* GIVEN RECORDS:
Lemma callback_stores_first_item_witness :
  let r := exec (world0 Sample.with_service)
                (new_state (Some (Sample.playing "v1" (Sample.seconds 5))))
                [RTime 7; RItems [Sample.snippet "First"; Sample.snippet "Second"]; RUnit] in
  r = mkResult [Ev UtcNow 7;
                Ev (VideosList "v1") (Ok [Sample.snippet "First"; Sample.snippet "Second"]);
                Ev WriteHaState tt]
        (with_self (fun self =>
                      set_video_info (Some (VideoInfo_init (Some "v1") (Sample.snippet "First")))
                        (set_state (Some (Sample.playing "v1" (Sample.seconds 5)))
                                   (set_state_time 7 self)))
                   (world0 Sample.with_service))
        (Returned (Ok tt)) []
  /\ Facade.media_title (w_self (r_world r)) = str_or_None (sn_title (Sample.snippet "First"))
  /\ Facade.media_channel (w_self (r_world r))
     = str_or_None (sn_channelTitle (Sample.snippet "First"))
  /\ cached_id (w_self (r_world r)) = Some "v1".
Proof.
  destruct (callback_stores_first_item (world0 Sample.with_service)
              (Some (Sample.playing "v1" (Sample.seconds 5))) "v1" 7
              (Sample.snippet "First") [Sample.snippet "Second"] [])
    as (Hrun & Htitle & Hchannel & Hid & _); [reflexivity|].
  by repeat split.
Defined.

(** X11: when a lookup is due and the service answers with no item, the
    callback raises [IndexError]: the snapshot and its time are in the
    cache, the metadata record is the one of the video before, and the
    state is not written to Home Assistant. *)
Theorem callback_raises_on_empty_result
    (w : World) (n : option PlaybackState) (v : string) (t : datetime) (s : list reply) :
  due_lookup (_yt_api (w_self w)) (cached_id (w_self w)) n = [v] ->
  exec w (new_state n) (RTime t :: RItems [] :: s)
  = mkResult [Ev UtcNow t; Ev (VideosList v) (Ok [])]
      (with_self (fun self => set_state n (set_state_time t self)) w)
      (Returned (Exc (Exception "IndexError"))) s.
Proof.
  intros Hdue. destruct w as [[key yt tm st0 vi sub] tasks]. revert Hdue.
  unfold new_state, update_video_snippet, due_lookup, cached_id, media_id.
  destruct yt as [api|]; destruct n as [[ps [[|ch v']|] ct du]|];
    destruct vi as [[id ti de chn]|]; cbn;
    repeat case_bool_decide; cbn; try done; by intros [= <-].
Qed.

* EXERCISE OBJECTIVE: Select the lines from the entries that include the word "RItems".

* EXERCISE OUTPUT:
                [RTime 7; RItems [Sample.snippet "First"; Sample.snippet "Second"]; RUnit] in
  exec w (new_state n) (RTime t :: RItems [] :: s)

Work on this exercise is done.